*** Exercise data Section Begins ***

Lemma settleAll_alerts (enabled : bool) (tasks : list Task) (order : list nat) :
  forall w,
    exists new : list TelegramAlert,
      outbox (snd (settleAll (monitorSite enabled) tasks order w))
      = (outbox w ++ new)%list /\
      (enabled = true ->
       map alertKey new
       = map eventKey
           (pushedChanges (fst (settleAll (monitorSite enabled) tasks order w)))) /\
      (enabled = false -> new = []).
Proof.
  induction order as [| i rest IH]; intros w.
  - exists []. cbn. rewrite app_nil_r. by repeat split.
  - cbn [settleAll]. destruct (tasks !! i) as [t |]; [| apply IH].
    unfold bind, ret.
    destruct (monitorSite_alerts enabled t w)
      as (change & new1 & Hp & Hout1 & Hon1 & Hoff1).
    destruct (monitorSite enabled t w) as [p w1]. cbn [fst snd] in *.
    destruct (IH w1) as (new2 & Hout2 & Hon2 & Hoff2).
    destruct (settleAll (monitorSite enabled) tasks rest w1) as [ps w2].
    cbn [fst snd] in *. exists (new1 ++ new2)%list.
    split; [by rewrite Hout2, Hout1, app_assoc |]. split.
    + intros Hen. rewrite map_app, Hon1, Hon2 by done. subst p.
      unfold pushedChanges. cbn. by destruct change.
    + intros Hen. by rewrite Hoff1, Hoff2.
Qed.

Lemma report_changes (enabled : bool) (tasks : list Task) (order : list nat)
    (timestamp : Z) (w : World) (report : Report) :
  fst (performAutomaticMonitoring enabled tasks order timestamp w)
  = Some (Fulfilled report) ->
  stateChanges report
  = pushedChanges (fst (settleAll (monitorSite enabled) tasks order w)).
Proof.
  unfold performAutomaticMonitoring, bind, ret.
  destruct (settleAll (monitorSite enabled) tasks order w) as [chains w1]. cbn.
  destruct (promiseAll (length tasks) chains) as [[values | reason] |];
    [| discriminate | discriminate].
  by intros [= <-].
Qed.

(** X6: a cycle posts one Telegram alert per change it reports, in the same
    order and about the same site and statuses, after the alerts that were
    there; with alerts disabled it posts nothing. *)
Theorem cycle_posts_one_alert_per_change (enabled : bool) (tasks : list Task)
    (order : list nat) (timestamp : Z) (w : World) (report : Report) :
  fst (performAutomaticMonitoring enabled tasks order timestamp w)
  = Some (Fulfilled report) ->
  exists new : list TelegramAlert,
    outbox (snd (performAutomaticMonitoring enabled tasks order timestamp w))
    = (outbox w ++ new)%list /\
    (enabled = true ->
     map alertKey new = map eventKey (stateChanges report)) /\
    (enabled = false -> new = []).
Proof.
  intros Hrep. rewrite (report_changes _ _ _ _ _ _ Hrep), cycle_world.
  apply settleAll_alerts.
Qed.

Lemma monitorSite_other (enabled : bool) (t : Task) (w : World) (n : string) :
  n ≠ name (site t) ->
  monitoringState (snd (monitorSite enabled t w)) !! n = monitoringState w !! n.
Proof.
  intros Hne. rewrite monitorSite_world. destruct (settled t); [| done].
  by apply update_frame.
Qed.

Lemma distinct_names (tasks : list Task) (i j : nat) (ti tj : Task) :
  NoDup (map (fun t => name (site t)) tasks) ->
  tasks !! i = Some ti -> tasks !! j = Some tj -> i ≠ j ->
  name (site ti) ≠ name (site tj).
Proof.
  intros Hnd Hi Hj Hij Heq. apply Hij.
  apply (NoDup_lookup _ i j (name (site ti)) Hnd).
  - change (map ?f ?l) with (f <$> l). by rewrite list_lookup_fmap, Hi.
  - change (map ?f ?l) with (f <$> l). by rewrite list_lookup_fmap, Hj, Heq.
Qed.

Lemma monitorSite_first_observation (enabled : bool) (t : Task) (w : World) :
  (forall s, monitoringState w !! name (site t) = Some s -> lastStatus s = None) ->
  fst (monitorSite enabled t w) = Fulfilled (cycleResult t, None) /\
  outbox (snd (monitorSite enabled t w)) = outbox w.
Proof.
  intros Hfirst. unfold monitorSite, cycleResult, then_, catch_, bind, ret.
  destruct (settled t) as [result | reason]; [| done].
  update_cases enabled (name (site t)) result (handledAt t) w; [| done | done].
  apply statusChanged_Some in Hc as [Hprev _].
  by rewrite (Hfirst s eq_refl) in Hprev.
Qed.

Lemma settleAll_first_observations (enabled : bool) (tasks : list Task)
    (order : list nat) :
  NoDup (map (fun t => name (site t)) tasks) ->
  forall w,
    NoDup order ->
    (forall j t s, j ∈ order -> tasks !! j = Some t ->
       monitoringState w !! name (site t) = Some s -> lastStatus s = None) ->
    pushedChanges (fst (settleAll (monitorSite enabled) tasks order w)) = [] /\
    outbox (snd (settleAll (monitorSite enabled) tasks order w)) = outbox w.
Proof.
  intros Hnames. induction order as [| i rest IH]; intros w Hnd Hfirst; [done |].
  apply NoDup_cons in Hnd as [Hi Hnd].
  cbn [settleAll]. destruct (tasks !! i) as [t |] eqn:Ht.
  - unfold bind, ret.
    destruct (monitorSite_first_observation enabled t w) as [Hp Hout].
    { intros s Hs. eapply (Hfirst i t s); [by left | done | done]. }
    pose proof (monitorSite_other enabled t w) as Hother.
    destruct (monitorSite enabled t w) as [p w1]. cbn [fst snd] in *.
    destruct (IH w1 Hnd) as [Hch Hout2].
    { intros j tj s Hj Htj Hs. rewrite Hother in Hs.
      - eapply (Hfirst j tj s); [by right | done | done].
      - eapply (distinct_names tasks j i); [done | done | done |].
        intros ->. done. }
    destruct (settleAll (monitorSite enabled) tasks rest w1) as [ps w2].
    cbn [fst snd] in *. split; [| congruence].
    subst p. unfold pushedChanges in *. cbn. done.
  - apply IH; [done |]. intros j tj s Hj. apply Hfirst. by right.
Qed.

Lemma first_observation_quiet (enabled : bool) (tasks : list Task)
    (order : list nat) (timestamp : Z) (w : World) (report : Report) :
  NoDup (map (fun t => name (site t)) tasks) ->
  NoDup order ->
  (forall t s, t ∈ tasks -> monitoringState w !! name (site t) = Some s ->
     lastStatus s = None) ->
  fst (performAutomaticMonitoring enabled tasks order timestamp w)
  = Some (Fulfilled report) ->
  stateChanges report = [] /\
  outbox (snd (performAutomaticMonitoring enabled tasks order timestamp w))
  = outbox w.
Proof.
  intros Hnames Hnd Hfirst Hrep.
  rewrite (report_changes _ _ _ _ _ _ Hrep), cycle_world.
  apply settleAll_first_observations; [done | done |].
  intros j t s _ Ht. apply Hfirst. by eapply list_elem_of_lookup_2.
Qed.

(** X7: a cycle in which every probed site is seen for the first time (it
    is untracked and its name is not reserved, or it is tracked with no
    status yet) reports no change and posts no alert, provided the probed
    sites have distinct names and each probe settles at most once. *)
Theorem first_observation_is_no_change (enabled : bool) (tasks : list Task)
    (order : list nat) (timestamp : Z) (w : World) (report : Report) :
  NoDup (map (fun t => name (site t)) tasks) ->
  NoDup order ->
  (forall t, t ∈ tasks -> ownLookup w (name (site t))) ->
  (forall t s, t ∈ tasks -> monitoringState w !! name (site t) = Some s ->
     lastStatus s = None) ->
  fst (performAutomaticMonitoring enabled tasks order timestamp w)
  = Some (Fulfilled report) ->
  stateChanges report = [] /\
  outbox (snd (performAutomaticMonitoring enabled tasks order timestamp w))
  = outbox w.
Proof.
  intros Hnames Hnd _. by apply first_observation_quiet.
Qed.

(** With two entries of the same name the first cycle can report a change:
    the second probe of the name is compared with the first. *)
Example duplicate_name_changes_at_once :
  exists report,
    fst (performAutomaticMonitoring true [probeA; probeA503]
           [0%nat; 1%nat] 6000 seededWorld)
    = Some (Fulfilled report) /\
    map eventKey (stateChanges report) = [("A", UP, DOWN)].
Proof. eexists. split; [vm_compute; reflexivity | reflexivity]. Qed.

Lemma settleAll_cons_world {T A} (chain : T -> Tracker (Promise A))
    (tasks : list T) (i : nat) (rest : list nat) (t : T) (w : World) :
  tasks !! i = Some t ->
  snd (settleAll chain tasks (i :: rest) w)
  = snd (settleAll chain tasks rest (snd (chain t w))).
Proof.
  intros Ht. cbn [settleAll]. rewrite Ht. unfold bind, ret.
  destruct (chain t w) as [p w1]. cbn.
  by destruct (settleAll chain tasks rest w1).
Qed.

Lemma settleAll_app_world {T A} (chain : T -> Tracker (Promise A))
    (tasks : list T) (l1 l2 : list nat) :
  forall w,
    snd (settleAll chain tasks (l1 ++ l2) w)
    = snd (settleAll chain tasks l2 (snd (settleAll chain tasks l1 w))).
Proof.
  induction l1 as [| i l1 IH]; intros w; [done |].
  destruct (tasks !! i) as [t |] eqn:Ht.
  - rewrite <- app_comm_cons, !(settleAll_cons_world _ _ _ _ t) by done.
    apply IH.
  - rewrite <- app_comm_cons. cbn [settleAll]. rewrite Ht. apply IH.
Qed.

Lemma settleAll_untouched (enabled : bool) (tasks : list Task)
    (order : list nat) (n : string) :
  forall w,
    (forall j t, j ∈ order -> tasks !! j = Some t ->
       name (site t) ≠ n \/ exists reason, settled t = Rejected reason) ->
    monitoringState (snd (settleAll (monitorSite enabled) tasks order w)) !! n
    = monitoringState w !! n.
Proof.
  induction order as [| i rest IH]; intros w Hskip; [done |].
  destruct (tasks !! i) as [t |] eqn:Ht.
  - rewrite (settleAll_cons_world _ _ _ _ t) by done.
    rewrite IH by (intros j tj Hj; apply Hskip; by right).
    destruct (Hskip i t) as [Hne | [reason Hrej]]; [by left | done | |].
    + by apply monitorSite_other.
    + by rewrite monitorSite_world, Hrej.
  - cbn [settleAll]. rewrite Ht. apply IH.
    intros j tj Hj. apply Hskip. by right.
Qed.

(** X8: after a cycle over sites with distinct names, in which each probe
    settles at most once, the tracker shows for every tracked site whose
    probe was fulfilled the outcome of that probe: status, check time,
    status code and error are the probe's, and the count has advanced by
    one exactly if the status differs from the known one.  A site whose
    probe was rejected keeps the state it had, though the report of the
    cycle lists it as DOWN, and so does a site whose probe has not settled. *)
Theorem cycle_records_each_probe (enabled : bool) (tasks : list Task)
    (order : list nat) (timestamp : Z) (w : World) (i : nat) (t : Task) :
  NoDup (map (fun t => name (site t)) tasks) ->
  NoDup order ->
  tasks !! i = Some t ->
  let w' := snd (performAutomaticMonitoring enabled tasks order timestamp w) in
  (forall r s,
     i ∈ order -> settled t = Fulfilled r ->
     monitoringState w !! name (site t) = Some s ->
     exists s', monitoringState w' !! name (site t) = Some s' /\
       lastStatus s' = Some (status r) /\
       lastCheckedAt s' = Some (checkedAt r) /\
       lastStatusCode s' = statusCode r /\
       lastError s' = error r /\
       changeCount s'
       = (changeCount s + transitions (lastStatus s) [status r])%N) /\
  ((i ∉ order \/ exists reason, settled t = Rejected reason) ->
   monitoringState w' !! name (site t) = monitoringState w !! name (site t)).
Proof.
  intros Hnames Hnd Ht. cbv zeta. rewrite cycle_world.
  assert (forall l : list nat, i ∉ l ->
            forall j tj, j ∈ l -> tasks !! j = Some tj ->
              name (site tj) ≠ name (site t)
              \/ exists reason, settled tj = Rejected reason) as Hothers.
  { intros l Hl j tj Hj Htj. left.
    eapply (distinct_names tasks j i); [done | done | done |].
    intros ->. done. }
  split.
  - intros r s Hin Hful Hs.
    apply list_elem_of_split in Hin as (l1 & l2 & ->).
    apply NoDup_app in Hnd as (_ & Hl1 & Hnd2).
    apply NoDup_cons in Hnd2 as [Hl2 _].
    assert (i ∉ l1) as Hl1' by (intros Hin; apply (Hl1 i Hin); by left).
    rewrite settleAll_app_world, (settleAll_cons_world _ _ _ _ t) by done.
    rewrite settleAll_untouched by by apply Hothers.
    rewrite monitorSite_world, Hful.
    pose proof (settleAll_untouched enabled tasks l1 (name (site t)) w
                  (Hothers l1 Hl1')) as Hw1.
    rewrite Hs in Hw1.
    destruct (update_known_counts enabled (name (site t)) r (handledAt t)
                _ s Hw1) as (s' & Hs' & Hl' & Hc').
    destruct (update_frame enabled (name (site t)) r (handledAt t)
                (snd (settleAll (monitorSite enabled) tasks l1 w)))
      as (_ & _ & Hsite & _).
    destruct (Hsite s Hw1) as (s'' & Hs'' & _ & _ & _ & Hchk & Hcode & Herr & _).
    cbv zeta in Hs''. rewrite Hs' in Hs''. injection Hs'' as <-.
    by exists s'.
  - intros Hskip. apply settleAll_untouched.
    intros j tj Hj Htj. destruct (decide (j = i)) as [-> | Hne].
    + destruct Hskip as [Hout | Hrej]; [done |].
      right. by rewrite Ht in Htj; injection Htj as <-.
    + left. by eapply (distinct_names tasks j i).
Qed.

*** Exercise data Section Ends ***

■ Task objective ■
Which lines run from the first of the listing to the line containing "(** X6: a cycle"? Reproduce those exactly, both ends included.

■ Answer box ■
Lemma settleAll_alerts (enabled : bool) (tasks : list Task) (order : list nat) :
  forall w,
    exists new : list TelegramAlert,
      outbox (snd (settleAll (monitorSite enabled) tasks order w))
      = (outbox w ++ new)%list /\
      (enabled = true ->
       map alertKey new
       = map eventKey
           (pushedChanges (fst (settleAll (monitorSite enabled) tasks order w)))) /\
      (enabled = false -> new = []).
Proof.
  induction order as [| i rest IH]; intros w.
  - exists []. cbn. rewrite app_nil_r. by repeat split.
  - cbn [settleAll]. destruct (tasks !! i) as [t |]; [| apply IH].
    unfold bind, ret.
    destruct (monitorSite_alerts enabled t w)
      as (change & new1 & Hp & Hout1 & Hon1 & Hoff1).
    destruct (monitorSite enabled t w) as [p w1]. cbn [fst snd] in *.
    destruct (IH w1) as (new2 & Hout2 & Hon2 & Hoff2).
    destruct (settleAll (monitorSite enabled) tasks rest w1) as [ps w2].
    cbn [fst snd] in *. exists (new1 ++ new2)%list.
    split; [by rewrite Hout2, Hout1, app_assoc |]. split.
    + intros Hen. rewrite map_app, Hon1, Hon2 by done. subst p.
      unfold pushedChanges. cbn. by destruct change.
    + intros Hen. by rewrite Hoff1, Hoff2.
Qed.

Lemma report_changes (enabled : bool) (tasks : list Task) (order : list nat)
    (timestamp : Z) (w : World) (report : Report) :
  fst (performAutomaticMonitoring enabled tasks order timestamp w)
  = Some (Fulfilled report) ->
  stateChanges report
  = pushedChanges (fst (settleAll (monitorSite enabled) tasks order w)).
Proof.
  unfold performAutomaticMonitoring, bind, ret.
  destruct (settleAll (monitorSite enabled) tasks order w) as [chains w1]. cbn.
  destruct (promiseAll (length tasks) chains) as [[values | reason] |];
    [| discriminate | discriminate].
  by intros [= <-].
Qed.

(** X6: a cycle posts one Telegram alert per change it reports, in the same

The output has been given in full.